Listed records
•••

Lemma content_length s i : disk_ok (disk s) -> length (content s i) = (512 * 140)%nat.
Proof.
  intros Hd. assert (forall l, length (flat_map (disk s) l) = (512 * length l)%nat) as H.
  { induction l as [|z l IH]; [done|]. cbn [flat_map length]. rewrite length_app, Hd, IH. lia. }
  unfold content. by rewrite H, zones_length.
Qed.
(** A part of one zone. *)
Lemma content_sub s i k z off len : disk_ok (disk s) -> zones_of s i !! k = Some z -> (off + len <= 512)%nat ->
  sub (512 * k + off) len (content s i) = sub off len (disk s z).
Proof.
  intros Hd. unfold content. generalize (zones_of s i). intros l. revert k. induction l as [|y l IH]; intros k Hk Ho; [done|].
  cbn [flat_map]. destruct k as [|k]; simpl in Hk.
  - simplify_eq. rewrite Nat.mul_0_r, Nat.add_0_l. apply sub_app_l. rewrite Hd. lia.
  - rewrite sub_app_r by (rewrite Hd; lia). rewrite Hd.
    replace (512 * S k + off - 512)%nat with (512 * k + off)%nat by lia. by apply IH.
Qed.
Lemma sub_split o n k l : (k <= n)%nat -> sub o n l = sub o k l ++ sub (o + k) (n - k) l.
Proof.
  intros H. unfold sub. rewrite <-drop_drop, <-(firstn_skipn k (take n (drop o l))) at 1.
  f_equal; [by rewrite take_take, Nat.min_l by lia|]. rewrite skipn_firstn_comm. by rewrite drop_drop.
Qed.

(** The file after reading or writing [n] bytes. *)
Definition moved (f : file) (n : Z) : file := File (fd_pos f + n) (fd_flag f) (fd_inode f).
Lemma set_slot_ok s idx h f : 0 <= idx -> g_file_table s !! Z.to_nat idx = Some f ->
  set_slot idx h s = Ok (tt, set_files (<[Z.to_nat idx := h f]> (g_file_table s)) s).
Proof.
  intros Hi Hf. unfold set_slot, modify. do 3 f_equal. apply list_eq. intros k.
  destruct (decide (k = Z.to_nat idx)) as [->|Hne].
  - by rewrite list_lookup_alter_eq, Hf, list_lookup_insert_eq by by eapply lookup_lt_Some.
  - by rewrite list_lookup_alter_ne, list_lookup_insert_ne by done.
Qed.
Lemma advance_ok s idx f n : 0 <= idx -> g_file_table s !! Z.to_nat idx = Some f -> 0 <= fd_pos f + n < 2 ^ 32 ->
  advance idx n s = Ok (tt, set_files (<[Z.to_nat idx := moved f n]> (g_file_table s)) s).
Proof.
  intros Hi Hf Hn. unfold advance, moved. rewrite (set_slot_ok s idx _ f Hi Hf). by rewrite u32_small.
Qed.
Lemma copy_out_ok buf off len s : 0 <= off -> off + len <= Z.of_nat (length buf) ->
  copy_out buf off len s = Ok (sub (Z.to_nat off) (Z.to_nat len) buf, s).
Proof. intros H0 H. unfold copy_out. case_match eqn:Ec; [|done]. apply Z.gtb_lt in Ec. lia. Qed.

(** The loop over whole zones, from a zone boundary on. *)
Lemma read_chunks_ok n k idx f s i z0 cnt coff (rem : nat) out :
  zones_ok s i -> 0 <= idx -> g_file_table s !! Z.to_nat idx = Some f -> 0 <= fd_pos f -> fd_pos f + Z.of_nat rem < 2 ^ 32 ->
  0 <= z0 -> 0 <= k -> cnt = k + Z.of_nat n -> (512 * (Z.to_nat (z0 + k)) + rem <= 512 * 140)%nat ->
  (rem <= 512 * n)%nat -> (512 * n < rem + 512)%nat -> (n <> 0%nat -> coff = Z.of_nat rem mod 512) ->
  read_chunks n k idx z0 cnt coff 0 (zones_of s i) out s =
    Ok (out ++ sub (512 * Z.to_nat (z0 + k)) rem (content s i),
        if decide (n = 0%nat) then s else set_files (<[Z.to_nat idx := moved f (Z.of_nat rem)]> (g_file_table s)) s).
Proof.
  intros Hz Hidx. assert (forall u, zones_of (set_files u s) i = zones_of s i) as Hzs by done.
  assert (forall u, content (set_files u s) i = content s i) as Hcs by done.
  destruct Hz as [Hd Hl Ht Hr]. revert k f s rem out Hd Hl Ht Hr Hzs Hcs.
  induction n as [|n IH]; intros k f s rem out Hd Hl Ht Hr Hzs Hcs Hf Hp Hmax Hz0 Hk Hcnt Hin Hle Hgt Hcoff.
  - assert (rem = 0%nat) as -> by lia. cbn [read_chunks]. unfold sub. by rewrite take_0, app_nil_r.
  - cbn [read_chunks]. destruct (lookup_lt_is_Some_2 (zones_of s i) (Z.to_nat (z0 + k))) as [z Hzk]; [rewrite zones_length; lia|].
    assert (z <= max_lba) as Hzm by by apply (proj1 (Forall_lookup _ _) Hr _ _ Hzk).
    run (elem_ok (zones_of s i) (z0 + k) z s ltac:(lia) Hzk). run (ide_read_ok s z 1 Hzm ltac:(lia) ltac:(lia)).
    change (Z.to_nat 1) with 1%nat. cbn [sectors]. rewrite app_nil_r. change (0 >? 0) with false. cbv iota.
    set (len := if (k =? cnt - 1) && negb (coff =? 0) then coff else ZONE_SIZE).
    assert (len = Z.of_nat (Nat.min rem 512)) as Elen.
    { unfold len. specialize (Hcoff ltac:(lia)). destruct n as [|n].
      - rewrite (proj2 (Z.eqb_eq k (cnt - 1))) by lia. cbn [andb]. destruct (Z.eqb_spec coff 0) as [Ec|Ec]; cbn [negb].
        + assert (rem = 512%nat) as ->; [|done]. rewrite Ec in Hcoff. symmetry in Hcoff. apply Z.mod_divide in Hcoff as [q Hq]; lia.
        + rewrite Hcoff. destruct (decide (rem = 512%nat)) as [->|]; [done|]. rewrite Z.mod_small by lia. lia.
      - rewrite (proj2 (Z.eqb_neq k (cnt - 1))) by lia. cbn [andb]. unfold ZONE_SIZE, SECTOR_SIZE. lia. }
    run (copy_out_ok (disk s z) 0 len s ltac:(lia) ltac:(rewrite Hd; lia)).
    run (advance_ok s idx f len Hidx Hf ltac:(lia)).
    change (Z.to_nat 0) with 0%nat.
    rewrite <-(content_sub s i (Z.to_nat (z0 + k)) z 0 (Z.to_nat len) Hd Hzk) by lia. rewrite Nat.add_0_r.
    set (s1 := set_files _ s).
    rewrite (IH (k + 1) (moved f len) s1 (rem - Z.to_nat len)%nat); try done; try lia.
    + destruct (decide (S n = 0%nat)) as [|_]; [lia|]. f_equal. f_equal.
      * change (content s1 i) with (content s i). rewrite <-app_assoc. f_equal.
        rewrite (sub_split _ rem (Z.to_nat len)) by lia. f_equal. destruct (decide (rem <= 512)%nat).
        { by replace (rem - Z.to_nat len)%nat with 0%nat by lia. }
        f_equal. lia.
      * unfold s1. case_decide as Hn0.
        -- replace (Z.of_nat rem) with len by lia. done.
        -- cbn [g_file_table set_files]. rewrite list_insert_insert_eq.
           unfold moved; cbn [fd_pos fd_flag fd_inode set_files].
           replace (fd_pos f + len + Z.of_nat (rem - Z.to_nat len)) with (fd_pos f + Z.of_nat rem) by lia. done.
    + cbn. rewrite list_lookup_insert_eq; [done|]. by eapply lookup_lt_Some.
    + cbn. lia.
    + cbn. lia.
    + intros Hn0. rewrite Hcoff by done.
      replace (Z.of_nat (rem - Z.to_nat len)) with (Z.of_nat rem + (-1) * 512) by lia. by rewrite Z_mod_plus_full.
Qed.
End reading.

•••

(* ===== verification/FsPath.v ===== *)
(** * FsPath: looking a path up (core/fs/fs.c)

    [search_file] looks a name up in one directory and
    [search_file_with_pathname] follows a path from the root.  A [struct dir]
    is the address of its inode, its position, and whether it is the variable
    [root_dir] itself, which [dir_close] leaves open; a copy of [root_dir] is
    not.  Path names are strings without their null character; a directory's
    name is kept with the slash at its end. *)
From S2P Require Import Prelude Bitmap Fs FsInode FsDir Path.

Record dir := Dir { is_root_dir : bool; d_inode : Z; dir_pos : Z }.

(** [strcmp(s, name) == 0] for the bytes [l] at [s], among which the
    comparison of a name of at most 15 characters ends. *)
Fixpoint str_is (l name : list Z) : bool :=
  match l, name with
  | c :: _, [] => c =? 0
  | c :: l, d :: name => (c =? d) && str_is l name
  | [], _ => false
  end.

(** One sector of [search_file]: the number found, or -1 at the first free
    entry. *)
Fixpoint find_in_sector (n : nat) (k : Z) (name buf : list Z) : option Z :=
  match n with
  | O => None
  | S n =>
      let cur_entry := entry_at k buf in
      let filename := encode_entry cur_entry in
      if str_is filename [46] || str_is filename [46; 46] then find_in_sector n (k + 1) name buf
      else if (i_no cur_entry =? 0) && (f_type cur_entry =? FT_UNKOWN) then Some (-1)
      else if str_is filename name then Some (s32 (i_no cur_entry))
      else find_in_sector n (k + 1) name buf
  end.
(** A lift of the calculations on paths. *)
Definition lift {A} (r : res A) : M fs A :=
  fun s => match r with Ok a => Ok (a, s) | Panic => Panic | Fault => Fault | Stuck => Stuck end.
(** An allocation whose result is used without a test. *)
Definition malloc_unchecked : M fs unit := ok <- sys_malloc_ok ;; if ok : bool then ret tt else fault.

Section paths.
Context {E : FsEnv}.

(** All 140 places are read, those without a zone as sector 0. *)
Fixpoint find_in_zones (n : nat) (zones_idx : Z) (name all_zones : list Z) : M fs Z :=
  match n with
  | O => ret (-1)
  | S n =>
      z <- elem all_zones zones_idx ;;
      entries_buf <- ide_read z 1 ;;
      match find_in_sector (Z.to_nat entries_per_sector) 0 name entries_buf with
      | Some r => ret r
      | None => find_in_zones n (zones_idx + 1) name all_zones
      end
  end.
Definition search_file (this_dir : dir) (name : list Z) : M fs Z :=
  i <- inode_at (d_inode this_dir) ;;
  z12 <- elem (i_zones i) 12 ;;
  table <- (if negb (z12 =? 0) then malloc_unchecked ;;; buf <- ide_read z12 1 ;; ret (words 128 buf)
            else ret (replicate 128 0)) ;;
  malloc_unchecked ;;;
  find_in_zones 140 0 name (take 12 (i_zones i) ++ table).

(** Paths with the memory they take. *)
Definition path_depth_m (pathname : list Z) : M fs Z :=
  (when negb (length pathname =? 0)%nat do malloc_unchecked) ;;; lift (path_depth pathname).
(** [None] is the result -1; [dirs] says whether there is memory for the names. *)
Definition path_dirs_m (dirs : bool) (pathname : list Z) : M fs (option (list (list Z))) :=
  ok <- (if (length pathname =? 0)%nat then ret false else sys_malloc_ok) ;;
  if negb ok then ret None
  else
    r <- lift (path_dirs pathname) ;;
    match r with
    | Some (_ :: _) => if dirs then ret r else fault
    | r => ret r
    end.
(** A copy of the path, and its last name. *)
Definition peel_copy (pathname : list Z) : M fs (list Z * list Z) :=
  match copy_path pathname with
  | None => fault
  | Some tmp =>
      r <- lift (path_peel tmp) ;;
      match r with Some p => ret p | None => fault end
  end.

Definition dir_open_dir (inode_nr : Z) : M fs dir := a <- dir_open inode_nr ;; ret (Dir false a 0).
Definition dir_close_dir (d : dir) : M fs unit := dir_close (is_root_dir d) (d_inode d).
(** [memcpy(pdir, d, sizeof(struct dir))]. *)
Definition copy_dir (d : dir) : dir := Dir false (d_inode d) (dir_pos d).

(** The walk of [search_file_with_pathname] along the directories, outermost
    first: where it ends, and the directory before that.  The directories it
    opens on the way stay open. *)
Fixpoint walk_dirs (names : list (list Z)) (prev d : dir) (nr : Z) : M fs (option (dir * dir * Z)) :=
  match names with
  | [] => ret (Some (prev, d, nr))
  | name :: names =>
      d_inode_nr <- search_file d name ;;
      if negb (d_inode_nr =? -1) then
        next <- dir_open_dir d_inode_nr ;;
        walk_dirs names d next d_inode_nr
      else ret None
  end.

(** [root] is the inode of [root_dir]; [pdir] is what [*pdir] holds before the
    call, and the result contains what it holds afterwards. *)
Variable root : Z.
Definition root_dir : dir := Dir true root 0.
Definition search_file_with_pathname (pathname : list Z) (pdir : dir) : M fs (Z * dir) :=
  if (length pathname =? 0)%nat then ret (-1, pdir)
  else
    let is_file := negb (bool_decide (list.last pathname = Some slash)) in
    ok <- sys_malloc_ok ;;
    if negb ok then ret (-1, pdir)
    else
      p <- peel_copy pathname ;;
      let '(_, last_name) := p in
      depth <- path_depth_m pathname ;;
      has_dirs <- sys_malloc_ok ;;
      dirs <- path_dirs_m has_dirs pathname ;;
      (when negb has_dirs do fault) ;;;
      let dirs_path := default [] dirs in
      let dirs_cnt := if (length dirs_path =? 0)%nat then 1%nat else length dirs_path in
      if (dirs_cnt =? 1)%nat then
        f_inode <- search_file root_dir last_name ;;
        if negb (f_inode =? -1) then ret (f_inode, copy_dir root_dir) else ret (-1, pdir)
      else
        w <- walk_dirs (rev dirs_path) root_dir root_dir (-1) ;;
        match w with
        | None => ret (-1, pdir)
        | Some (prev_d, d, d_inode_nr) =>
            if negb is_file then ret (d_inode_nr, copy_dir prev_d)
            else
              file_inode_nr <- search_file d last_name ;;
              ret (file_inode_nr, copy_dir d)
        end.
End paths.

•••

Description of the task
Please reproduce, exactly as they appear above, the lines from the line containing "r else fault" up to and including the line containing "d_inode_nr <- search_file d name ;;".

Reply
    | Some (_ :: _) => if dirs then ret r else fault
    | r => ret r
    end.
(** A copy of the path, and its last name. *)
Definition peel_copy (pathname : list Z) : M fs (list Z * list Z) :=
  match copy_path pathname with
  | None => fault
  | Some tmp =>
      r <- lift (path_peel tmp) ;;
      match r with Some p => ret p | None => fault end
  end.

Definition dir_open_dir (inode_nr : Z) : M fs dir := a <- dir_open inode_nr ;; ret (Dir false a 0).
Definition dir_close_dir (d : dir) : M fs unit := dir_close (is_root_dir d) (d_inode d).
(** [memcpy(pdir, d, sizeof(struct dir))]. *)
Definition copy_dir (d : dir) : dir := Dir false (d_inode d) (dir_pos d).

(** The walk of [search_file_with_pathname] along the directories, outermost
    first: where it ends, and the directory before that.  The directories it
    opens on the way stay open. *)
Fixpoint walk_dirs (names : list (list Z)) (prev d : dir) (nr : Z) : M fs (option (dir * dir * Z)) :=
  match names with
  | [] => ret (Some (prev, d, nr))
  | name :: names =>
      d_inode_nr <- search_file d name ;;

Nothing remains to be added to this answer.